Ya sé que no nos gusta demasiado el capitalismo, pero mientras todo siga su curso no debemos ir al Once porteño para vestirnos mejor y más barato. Y, mucho menos, al gran engaño y la estafa de los shoppings y los supermercados. No sé, ando un poco simple y comercial: un hombre bien vestido y bien comido adquiere cierta dignidad, y para eso no necesita de la lujuria o el desquicio de las mejores marcas o de eso que llaman grandes superficies. Tenemos nuestro Once, nuestras ferias vecinales, podemos engalanar nuestro atuendo (nuestra máscara, es cierto) y ser más sibaritas si aprendemos a buscar en los intersticios de todo lo que nos quieren vender. Y poner las cosas en su sitio, ordenar un poco este desquicio de razas, religiones y comercios: discernir entre identidades y culturas y ese otro manto que, en definitiva, atraviesa todo desde el principio del verbo: compre, venda, consuma. Hace días circulaba en las redes una consigna de ésas que, más que política, es pura publicidad: dejemos de comprar artículos con el código de barras que los señala como originarios de Israel. Casi la misma estupidez que invitaba a boicotear a Adidas por la mordida y la sanción a Luis Suárez. Voluntades pasajeras, panfletos atónitos e inocentes frente a la perplejidad de distintas guerras.
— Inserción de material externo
Lemma join_call_spec user (P : orgs → Prop) :
  (∀ w o w', P w → join_claims (u_id user) (join_lookup (u_email user) (oe_now env) w) (oe_now env) None w = Ok (o, w') → P w') →
  ensures P (join_call env user)
    (λ r w, P w ∧ match r with Ok (Some org) => is_member (u_id user) org w
                  | Err (HForbidden _) => False | _ => True end).
Proof.
  intros HP. eapply ensures_mono; [apply (otx_call _ _ P (λ o w, ∀ org, o = Some org → is_member (u_id user) org w))|done|].
  - intros w a w' Hw Hj. split; [by eapply HP|]. intros org Ho.
    by destruct (join_claims_member _ _ _ _ _ _ _ _ Hj Ho).
  - intros r w [Hw Hr]. split; [done|]. destruct r as [[org|]|e|]; [by apply Hr|done..].
Qed.

Lemma bootstrap_call_spec user seed name language l :
  ensures (logins l) (pmap_err HAuth (auth_call env
      (BootstrapOrg (oe_org_id env 0) user seed name language (oe_now env))
      (trun (bootstrap_initial_org_as_owner_tx (oe_org_id env 0) user seed name language (oe_now env)))))
    (λ r w, logins l w ∧ match r with Ok (Some no) => is_member user (no_id no) w | Ok None => organizations w ≠ []
                         | Err (HForbidden _) => False | _ => True end).
Proof.
  apply ensures_map_err. eapply ensures_mono;
    [apply (tx_call _ _ (logins l) (λ o w, match o with Some no => is_member user (no_id no) w | None => organizations w ≠ [] end))|done|].
  - intros w a w' Hw [(-> & -> & Hn)|(sl & _ & _ & -> & Hi)]%bootstrap_Ok; [done|].
    split; [unfold logins; by rewrite (insert_org_logins _ _ _ _ _ _ _ _ _ Hi)|by eapply insert_org_member].
  - intros [[no|]|e|] w [Hw Hr]; by split.
Qed.

Lemma resolve_spec cfg user pl dl l :
  ensures (logins l) (resolve_active_org env cfg user pl dl)
    (λ r w, logins l w ∧ landed cfg (u_id user) r w).
Proof.
  assert (∀ (k : list OrgMembership → OrgProg (option OrgId)) (P : orgs → Prop),
    (∀ w, P w → logins l w) →
    (∀ m ms, ensures (λ w, P w ∧ is_member (u_id user) (ms_org_id m) w) (k (m :: ms)) (λ r w, logins l w ∧ landed cfg (u_id user) r w)) →
    ensures (λ w, P w ∧ user_org_rows (u_id user) w = []) (k []) (λ r w, logins l w ∧ landed cfg (u_id user) r w) →
    ensures P (pbind (list_user_orgs_call env (u_id user)) k) (λ r w, logins l w ∧ landed cfg (u_id user) r w)) as Hlist.
  { intros k P HP Hc Hn. apply (ensures_bind _ _ _ (λ ms w, P w ∧ list_user_orgs (u_id user) w = Ok ms)).
    - eapply ensures_mono; [apply (list_call_spec _ P)|done|].
      intros [ms|e|m] w [Hw Hr]; [done|split; [by apply HP|by destruct e]|split; [by apply HP|done]].
    - intros [|m ms]; (eapply ensures_mono; [apply Hn || apply Hc| |done]); intros w [Hw Hl]; (split; [done|]).
      + by apply list_user_orgs_nil.
      + eapply list_user_orgs_member; [exact Hl|by left]. }
  assert (∀ (org : OrgId) (P : orgs → Prop), (∀ w, P w → logins l w ∧ is_member (u_id user) org w) →
    ensures (V := OrgCall) P (pret (Some org)) (λ r w, logins l w ∧ landed cfg (u_id user) r w)) as Hret.
  { intros org P HP. by apply ensures_ret. }
  assert (∀ (org : OrgId) (P : orgs → Prop), (∀ w, P w → logins l w ∧ is_member (u_id user) org w) →
    ensures (V := OrgCall) P (plift (res_map_err HAgent (oe_seed env org)) ;;% pret (Some org))
      (λ r w, logins l w ∧ landed cfg (u_id user) r w)) as Hseed.
  { intros org P HP. apply ensures_bind_lift; [intros _ _; by apply Hret|..].
    - intros e w He Hw. split; [by apply HP|]. by destruct (oe_seed env org); [|injection He as <-|].
    - intros e w He Hw. split; [by apply HP|done]. }
  assert (∀ (o : orgs → Prop) w x w', logins l w → o w →
    join_claims (u_id user) (join_lookup (u_email user) (oe_now env) w) (oe_now env) None w = Ok (x, w') →
    logins l w') as Hjl.
  { intros o w x w' Hw _ Hj. unfold logins. by rewrite (join_claims_logins _ _ _ _ _ _ _ Hj). }
  unfold resolve_active_org. apply Hlist; cbn [head]; [done|..].
  { intros m ms. by apply Hret. }
  destruct (cfg_bootstrap_admin cfg) eqn:Eb.
  - apply (ensures_bind _ _ _ (λ o w, logins l w ∧ match o with Some no => is_member (u_id user) (no_id no) w | None => organizations w ≠ [] end)).
    { eapply ensures_mono; [apply bootstrap_call_spec|by intros w []|].
      intros [[no|]|e|m] w [Hw Hr]; [done..|by split; [|destruct e]|by split]. }
    intros [no|]; [by apply Hseed|].
    apply (ensures_bind _ _ _ (λ o w, logins l w ∧ organizations w ≠ [] ∧ ∀ org, o = Some org → is_member (u_id user) org w)).
    { eapply ensures_mono; [apply (join_call_spec user (λ w, logins l w ∧ organizations w ≠ []))|done|].
      - intros w x w' [Hw Ho] Hj. split; [by eapply (Hjl (λ _, True))|]. by apply join_claims_mono in Hj as [-> _].
      - intros [[org|]|e|m] w [[Hw Ho] Hr]; [by split_and!; [| |intros ? [= <-]]|by split_and!|by split; [|destruct e]|by split]. }
    intros [org|]; [apply Hret|apply ensures_err]; intros w (Hw & Ho & Hr); split; try done. by apply Hr.
  - apply (ensures_bind _ _ _ (λ o w, logins l w ∧ ∀ org, o = Some org → is_member (u_id user) org w)).
    { eapply ensures_mono; [apply (join_call_spec user (logins l))|by intros w []|].
      - intros w x w' Hw Hj. by eapply (Hjl (λ _, True)).
      - intros [[org|]|e|m] w [Hw Hr]; [by split; [|intros ? [= <-]]|by split|by split; [|destruct e]|by split]. }
    intros [org|]; [apply Hret; intros w [Hw Hr]; split; [done|by apply Hr]|].
    apply Hlist; cbn [head]; [by intros w []|..].
    { intros m ms. apply Hret. by intros w [[Hw _] Hm]. }
    destruct (cfg_cloud cfg) eqn:Ec.
    { apply ensures_ret. intros w [[Hw _] Hn]. by split. }
    apply (ensures_bind _ _ _ (λ no w, logins l w ∧ is_member (u_id user) (no_id no) w)).
    + apply ensures_map_err. eapply ensures_mono; [apply create_loop_spec|by intros w [[]]|].
      intros [no|e|m] w [Hw Hr]; by split.
    + intros no. by apply Hseed.
Qed.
En Once, el de allá y el de acá, todo se vende y se compra mientras el misterio del hombre sigue intocado. Cuando las luces de las marquesinas se apagan y la noche se instala, todo adquiere, siempre, otros sentidos. En nuestro barrio de los judíos, dos calles minúsculas y sin nombre de pila, Gutiérrez y Cangallo, nos insertan de pronto en mejores asuntos: casas antiguas de arquitecturas y fachadas nobles y ventanas en forma de arco, recostadas sobre la luz inasible (ocre, rojiza, amarilla) de la noche y cubiertas de árboles o grandes plantas de flores rojas que nos sitúan ante una contemplación distinta, pacífica. A través de una ventana se ve la sala pequeña de una pareja que escucha música y cocina mientras una biblioteca enorme la espera. No sé a qué dios le rezan o suplican, pero esa sola imagen se me hace la manifestación perfecta de la conquista de toda paz.